Some steps could potentially be skipped when doing a review for an EUA as compared with a full approval, according to McClellan, the former FDA commissioner. For example, any vaccines needed for this pandemic won’t need long-term storage, because they’ll all be used quickly, so companies won’t need to run tests and demonstrate to the agency that their vaccines can be stored for months on end. But to receive full approval, the agency might require that.
Still, McClellan estimated, the agency’s review process from the time it receives an application to issuing an EUA could take up to a month.
All of this is just to get to yes on a vaccine. Getting shots in millions of people’s arms is another story. The two vaccine front-runners from Pfizer and Moderna pose additional logistical challenges because they have to be kept frozen.
What could go wrong?
Having read through all these steps, you can start to see the points where the process could break down and how the public might find out about it.
- If a company lowers the bar for efficacy.
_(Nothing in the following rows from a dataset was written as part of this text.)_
(* ===== verification/Session.v ===== *)
(** * Session-level helpers (server/lifecycle.py, the pure helpers)

    The audit trail, the one function that changes a run's state, lease lookup
    and seeding, driver resolution, heartbeat counters and the folding of
    totals, as effects on a [world]. *)

From S2P Require Import Prelude.
From S2P Require Import PyFloat.
From S2P Require Import PyValue.
From S2P Require Import Apportion.
From S2P Require Import Driver.
From S2P Require Import Model.
From S2P Require Import Shares.
From Stdlib Require Import QArith.
Open Scope Z_scope.

Definition jstr (s : string) : jval := JV (VStr s).
Definition jint (z : Z) : jval := JV (VInt z).
Definition jbool (b : bool) : jval := JV (VBool b).
Definition jopt (s : option string) : jval :=
  match s with Some s => jstr s | None => JV VNone end.

(** Microseconds as a float number of seconds, rounded to [n] decimals. *)
Definition seconds (us : Z) : Q := (inject_Z us / inject_Z usec)%Q.
Definition py_round (n : Z) (q : Q) : Q :=
  (inject_Z (round_half_even (q * inject_Z (10 ^ n))) / inject_Z (10 ^ n))%Q.

Section Session.
Context {D : Type} `{Env D}.
Abbreviation eff := (M (world D)).

Definition utcnow : eff Z := gets w_now.

(** Assignments to attributes of the run and of one lease. *)
Definition on_run (f : Run -> Run) : eff unit := modify (with_run f).
Definition on_lease (slot : nat) (f : WorkerLease -> WorkerLease) : eff unit :=
  modify (with_leases (upd_lease slot f)).

(** ** Events and transitions *)

Definition push_event (kind : string) (detail : list (string * jval)) (actor : string)
    (w : world D) : world D :=
  with_events (fun es => es ++ [mkEvent (w_now w) actor kind detail]) w.

Definition append_event (kind : string) (detail : list (string * jval)) (actor : string)
    : eff unit :=
  modify (push_event kind detail actor).

(** [payload.update(detail)] keeps the position of an existing key. *)
Definition update_detail (base extra : list (string * jval)) : list (string * jval) :=
  foldl (fun d kv =>
           if existsb (fun p => bool_decide (p.1 = kv.1)) d
           then (fun p => if bool_decide (p.1 = kv.1) then kv else p) <$> d
           else d ++ [kv]) base extra.

Definition state_payload (old_state new_state : run_state) (end_reason : option string)
    (detail : list (string * jval)) : list (string * jval) :=
  update_detail
    (("from", jstr (state_name old_state)) :: ("to", jstr (state_name new_state))
       :: match end_reason with Some e => [("end_reason", jstr e)] | None => [] end)
    detail.

(** The telemetry event that the code ships after the transition does not touch
    the session. *)
Definition transition_world (new_state : run_state) (detail : list (string * jval))
    (actor : string) (end_reason : option string) (w : world D) : world D :=
  let run := w_run w in
  let old_state := r_state run in
  let c1 := negb (bool_decide (old_state = new_state)) in
  let run := if c1 then set_state new_state run else run in
  let c2 := match end_reason with
            | Some _ => negb (bool_decide (r_end_reason run = end_reason))
            | None => false
            end in
  let run := if c2 then set_end_reason end_reason run else run in
  let c3 := terminal new_state && bool_decide (r_ended_at run = None) in
  let run := if c3 then set_ended_at (Some (w_now w)) run else run in
  let w := with_run (fun _ => run) w in
  if c1 || c2 || c3
  then push_event "state" (state_payload old_state new_state end_reason detail) actor w
  else w.

Definition transition_run (new_state : run_state) (detail : list (string * jval))
    (actor : string) (end_reason : option string) : eff unit :=
  modify (transition_world new_state detail actor end_reason).

(** ** Leases *)

Definition new_lease_id : eff string :=
  w ← get;
  _ ← modify (with_tokens S);
  mret ("le_" +:+ token_hex (w_tokens w)).

Definition free_lease (slot : nat) (share : pydict) (id : string) : WorkerLease :=
  mkLease slot share id None LFree None None 0 None.

(** [enumerate(shares)] from slot [first]: one free lease each. *)
Fixpoint seed_from (first : nat) (shares : list pydict) : eff unit :=
  match shares with
  | [] => mret tt
  | share :: shares =>
      id ← new_lease_id;
      _ ← modify (with_leases (fun ls => ls ++ [free_lease first share id]));
      seed_from (S first) shares
  end.

Definition seed_leases (shares : list pydict) : eff unit := seed_from 0 shares.

Definition get_run_leases : eff (list WorkerLease) := gets w_leases.

Definition lookup_slot (slot : nat) (leases : list WorkerLease) : option WorkerLease :=
  List.find (fun l => Nat.eqb (l_slot l) slot) leases.

Definition find_lease (slot : nat) : eff (option WorkerLease) :=
  gets (fun w => lookup_slot slot (w_leases w)).

(** [run.spec_snapshot_json or {}] *)
Definition snap_of (r : Run) : snapshot := default empty_snapshot (r_snapshot r).

(** [_seconds_between], in microseconds *)
Definition seconds_between (earlier : option Z) (later : Z) : Z :=
  match earlier with Some e => later - e | None => 0 end.

(** ** Drivers *)

Definition object_at (oid : nat) : eff (option D) :=
  gets (fun w => reg_objects (w_registry w) !! oid).

Definition set_objects (f : gmap nat D -> gmap nat D) (r : registry D) : registry D :=
  mkRegistry (f (reg_objects r)) (reg_cache r) (reg_fleets r).

(** Call one method of the driver object [oid], keeping its next state. *)
Definition call {A} (oid : nat) (op : D -> D * result A) : eff A := fun w =>
  match reg_objects (w_registry w) !! oid with
  | None => (w, Raise (DriverError "no such driver"))
  | Some d =>
      let '(d', r) := op d in (with_registry (set_objects (<[ oid := d' ]>)) w, r)
  end.

(** [get_driver] on a fleet row: the cached driver, else build and cache it. *)
Definition get_driver (name : string) (row : fleet_row) : eff nat :=
  w ← get;
  match reg_cache (w_registry w) !! name with
  | Some oid => mret oid
  | None =>
      d ← lift (build_driver row);
      let oid := fresh (dom (reg_objects (w_registry w))) in
      _ ← modify (with_registry (fun r =>
            mkRegistry (<[ oid := d ]> (reg_objects r)) (<[ name := oid ]> (reg_cache r))
              (reg_fleets r)));
      mret oid
  end.

(** A name with no row is tried as a bare driver name; a [DriverError] is
    re-raised with the list of fleets. *)
Definition resolve_fleet_driver (fleet_name : string) : eff nat :=
  w ← get;
  match reg_fleets (w_registry w) !! fleet_name with
  | Some row => get_driver fleet_name row
  | None =>
      catch (get_driver fleet_name (mkFleet fleet_name ""))
        (fun e => match e with
                  | DriverError _ => raise (DriverError "unknown fleet")
                  | e => raise e
                  end)
  end.

(** The [drivers] mapping handed to the supervisor: fleet name to driver object
    ([None] for a null entry). *)
Abbreviation driver_map := (list (string * option nat)).

Definition lookup_driver (name : string) (drivers : driver_map) : option (option nat) :=
  snd <$> List.find (fun kv => bool_decide (kv.1 = name)) drivers.

(** [spec.fleet], else the snapshot's fleet. *)
Definition fleet_name_of (r : Run) : option string :=
  match r_spec r with
  | Some sp => match sr_fleet sp with Some f => Some f | None => sn_fleet (snap_of r) end
  | None => sn_fleet (snap_of r)
  end.

Definition get_run_driver (drivers : driver_map) : eff (option nat) :=
  w ← get;
  match fleet_name_of (w_run w) with
  | None => mret None
  | Some name =>
      if bool_decide (name = "") then mret None
      else match lookup_driver name drivers with
           | Some d => mret d
           | None =>
               catch (oid ← resolve_fleet_driver name; mret (Some oid))
                 (fun e => match e with DriverError _ => mret None | e => raise e end)
           end
  end.

Definition driver_ref_of (r : Run) : option DriverRef := r_driver_ref r.

(** ** Counters and totals *)

Definition build_metric_sample (slot : nat) (ts : Z) (p : pydict) : MetricSample :=
  let int_ k := coerce_int (dget p k) in
  let float_ k := coerce_float (dget p k) in
  mkSample slot ts (int_ "events_total") (int_ "bytes_total") (int_ "hec_2xx") (int_ "hec_4xx")
    (int_ "hec_5xx") (int_ "hec_timeouts") (int_ "retries") (int_ "queue_depth")
    (int_ "engine_threads") (float_ "eps") (float_ "bps") (float_ "lag_s") (float_ "rss_mb")
    (float_ "cpu_pct") (float_ "engine_cpu_pct") (float_ "cpu_limit_cores").

(** One key of a final summary folded into the totals. *)
Definition fold_key (totals : pydict) (kv : string * pyval) : result pydict :=
  let '(key, value) := kv in
  match value with
  | VBool _ => Ok (<[ key := value ]> totals)
  | VInt _ | VFloat _ =>
      v ← py_add (dget_or totals key (VInt 0)) value;
      Ok (<[ key := v ]> totals)
  | _ => Ok (<[ key := value ]> totals)
  end.

Fixpoint fold_summary (totals : pydict) (summary : list (string * pyval)) : result pydict :=
  match summary with
  | [] => Ok totals
  | kv :: summary => t ← fold_key totals kv; fold_summary t summary
  end.

Definition fold_totals (summary : list (string * pyval)) : eff unit :=
  w ← get;
  totals ← lift (fold_summary (r_totals (w_run w)) summary);
  on_run (set_totals totals).

(** [_LIVE_TOTAL_KEYS] with the column each reads. *)
Definition LIVE_TOTAL_KEYS : list (string * (MetricSample -> option Z)) :=
  [("events_total", ms_events_total); ("bytes_total", ms_bytes_total);
   ("hec_2xx", ms_hec_2xx); ("hec_4xx", ms_hec_4xx); ("hec_5xx", ms_hec_5xx);
   ("hec_timeouts", ms_hec_timeouts); ("retries", ms_retries)].

(** The newest sample of a slot (samples are in insertion order). *)
Definition newest_sample (slot : nat) (samples : list MetricSample) : option MetricSample :=
  last (List.filter (fun s => Nat.eqb (ms_slot s) slot) samples).

Definition add_sample (sample : MetricSample) (totals : pydict) : result pydict :=
  foldl (fun acc kc =>
           t ← acc;
           match kc.2 sample with
           | None => Ok t
           | Some value =>
               v ← py_add (dget_or t kc.1 (VInt 0)) (VInt value);
               Ok (<[ kc.1 := v ]> t)
           end) (Ok totals) LIVE_TOTAL_KEYS.

(** One slot's contribution to the live totals. *)
Definition live_step (samples : list MetricSample) (acc : result pydict) (l : WorkerLease)
    : result pydict :=
  t ← acc;
  if bool_decide (l_state l = LDone) then Ok t
  else match newest_sample (l_slot l) samples with
       | None => Ok t
       | Some s => add_sample s t
       end.

(** [live_totals] for one run: its totals plus, for every lease that is not
    done, the slot's newest heartbeat counters. *)
Definition live_totals (totals : pydict) (leases : list WorkerLease)
    (samples : list MetricSample) : result pydict :=
  foldl (live_step samples) (Ok totals) leases.

Definition fold_heartbeat_totals : eff unit :=
  w ← get;
  live ← lift (live_totals (r_totals (w_run w)) (w_leases w) (w_samples w));
  on_run (set_totals
            (foldl (fun t kc => match live !! kc.1 with
                                | Some v => <[ kc.1 := v ]> t
                                | None => t
                                end)
               (r_totals (w_run w)) LIVE_TOTAL_KEYS)).

(** ** Token refresh *)

(** [remaining <= settings.jwt_ttl_s * JWT_REFRESH_FRACTION]; seconds in
    microseconds, the fraction 0.2. *)
Definition maybe_refresh_jwt (run : Run) (current_token : option string) : option string :=
  match current_token, r_jwt_kid run with
  | Some tok, Some kid =>
      if bool_decide (tok = "") || bool_decide (kid = "") then None
      else match jwt_seconds_remaining tok with
           | None => None
           | Some remaining =>
               if 5 * remaining <=? jwt_ttl_s env_settings * usec
               then Some (mint_run_jwt (r_id run) kid)
               else None
           end
  | _, _ => None
  end.

(** ** Target health *)

Definition flag_target_unhealthy (detail : string) : eff unit :=
  w ← get;
  match r_spec (w_run w) with
  | None => mret tt
  | Some sp =>
      match sr_target sp with
      | None => mret tt
      | Some t => modify (with_targets (<[ t := mkHealth "red" detail (w_now w) ]>))
      end
  end.
End Session.

Abbreviation driver_map := (list (string * option nat)).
The first four vaccine contenders have all released their clinical trial rules (Pfizer, Moderna, AstraZeneca and Johnson & Johnson), so the public should be able to assess whether the shots have met the companies’ own standards to prove it works. If they unexpectedly change their schedules or the standards, that’s concerning.
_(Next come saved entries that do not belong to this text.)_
(** A refusal names the bound it exceeds, with the suggestion computed from it. *)
Lemma check_slice_refused mode v size engine c r :
  gated_mode mode -> (0 < v)%Q ->
  check_slice mode (Some v) size engine (Some c) = Ok r -> ck_ok r = false ->
  exists f x b, over (match f with FEps => implied_eps mode v size
                      | FGbDay => implied_gb_day mode v size end)
                     (match f with FEps => c_eps c | FGbDay => c_gb_day c end) = Some (x, b)
           /\ r = exceeded f x b.
Proof.
  intros Hm Hv Hr Hbad.
  destruct (check_slice_gated mode v size engine c Hm Hv) as (r' & E & _ & Hf).
  rewrite Hr in E. injection E as <-.
  destruct (ck_limiting_factor r) as [f|] eqn:Ef; [exists f; by apply Hf|].
  exfalso. revert Hr Hbad Ef. unfold check_slice, check_bounds.
  destruct Hm as [-> | ->]; rewrite Qle_bool_pos by done; simpl;
    repeat case_match; intros; simplify_eq.
Qed.

Lemma Qceiling_spec q : (q <= inject_Z (Qceiling q) /\ inject_Z (Qceiling q) - 1 < q)%Q.
Proof.
  split; [apply Qle_ceiling|]. pose proof (Qceiling_lt q) as H.
  unfold Z.sub in H. rewrite inject_Z_plus in H. exact H.
Qed.

(** The suggested size brings the value under the ceiling, and one fewer would
    not, both within one rounding of the quotient. *)
Lemma exceeded_suggestion f v b :
  (0 < b)%Q -> (b < v)%Q ->
  exists n, ck_suggested_workers (exceeded f v b) = Some n /\ 2 <= n /\
    (v * (1 - eps) <= inject_Z n * b)%Q /\
    (2 < n -> ((inject_Z n - 1) * b < v * (1 + eps))%Q).
Proof.
  intros Hb Hv. eexists; split; [reflexivity|].
  assert (0 <= v / b)%Q as Hq by (apply Qle_shift_div_l; lra).
  pose proof (rnd_bounds (v / b)%Q Hq) as [H1 H2].
  change (rnd (v / b)) with (fdiv v b) in *.
  destruct (Qceiling_spec (fdiv v b)) as [H3 H4].
  assert (v == v / b * b)%Q as E by (field; lra).
  set (q := (v / b)%Q) in *. set (d := fdiv v b) in *. set (n := Qceiling d) in *.
  split; [lia|split].
  - apply Qle_trans with (inject_Z n * b)%Q.
    + apply Qle_trans with (q * (1 - eps) * b)%Q; [rewrite E at 1; lra|].
      apply Qmult_le_compat_r; lra.
    + apply Qmult_le_compat_r; [apply inject_Z_le; lia|lra].
  - intros Hn. rewrite Z.max_r by lia.
    apply Qlt_le_trans with (q * (1 + eps) * b)%Q; [|rewrite E at 1; lra].
    apply Qmult_lt_r; lra.
Qed.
- If the FDA backtracks on its commitment to consult the independent advisory board, or if the agency’s leaders reject the committee’s advice, it would be a sign that they’re acting under political pressure without scientific support.
- If FDA career scientists get overruled by political appointees, that would also be a major sign of political pressure. The decision on whether or not to authorize a vaccine will fall on Marks, head of the biologics division. FDA Commissioner Stephen Hahn, however, has authority to overrule Marks’ decision, and Secretary Alex Azar of the Department of Health and Human Services has the right to further overturn Hahn’s call.
- If FDA officials quit. Marks has said he’d resign if the agency authorizes an unproven or unsafe vaccine.
Ultimately, the FDA and everyone involved in vaccine development are seeking the perfect balance between speed and caution: Faced with a deadly virus that’s taken the lives of more than 200,000 Americans and upended life, devastating the economy and tearing away the livelihoods of so many, of course there is an imperative not to waste any time and an urgent desire for a vaccine.
Yet a bad vaccine could do more harm than good, and even the perception of a vaccine that is not thoroughly vetted could be just as bad, if the public doesn’t feel confident in taking it.
“A vaccine only works if it’s safe, effective and administered,” meaning people have to be willing to take it, said Bruce Mehlman, a political adviser to companies at the lobbying firm Mehlman Castagnetti Rosen & Thomas. (He doesn’t represent any pharmaceutical clients.) “If it becomes another culture war football like masks, it will not help us get past the virus and return to normal.”
It’s unlikely we’ll see a vaccine authorized in October, but to ensure the shot is safe, effective, pure and trustworthy, waiting a little longer with the knowledge that no steps have been skipped may be well worth it.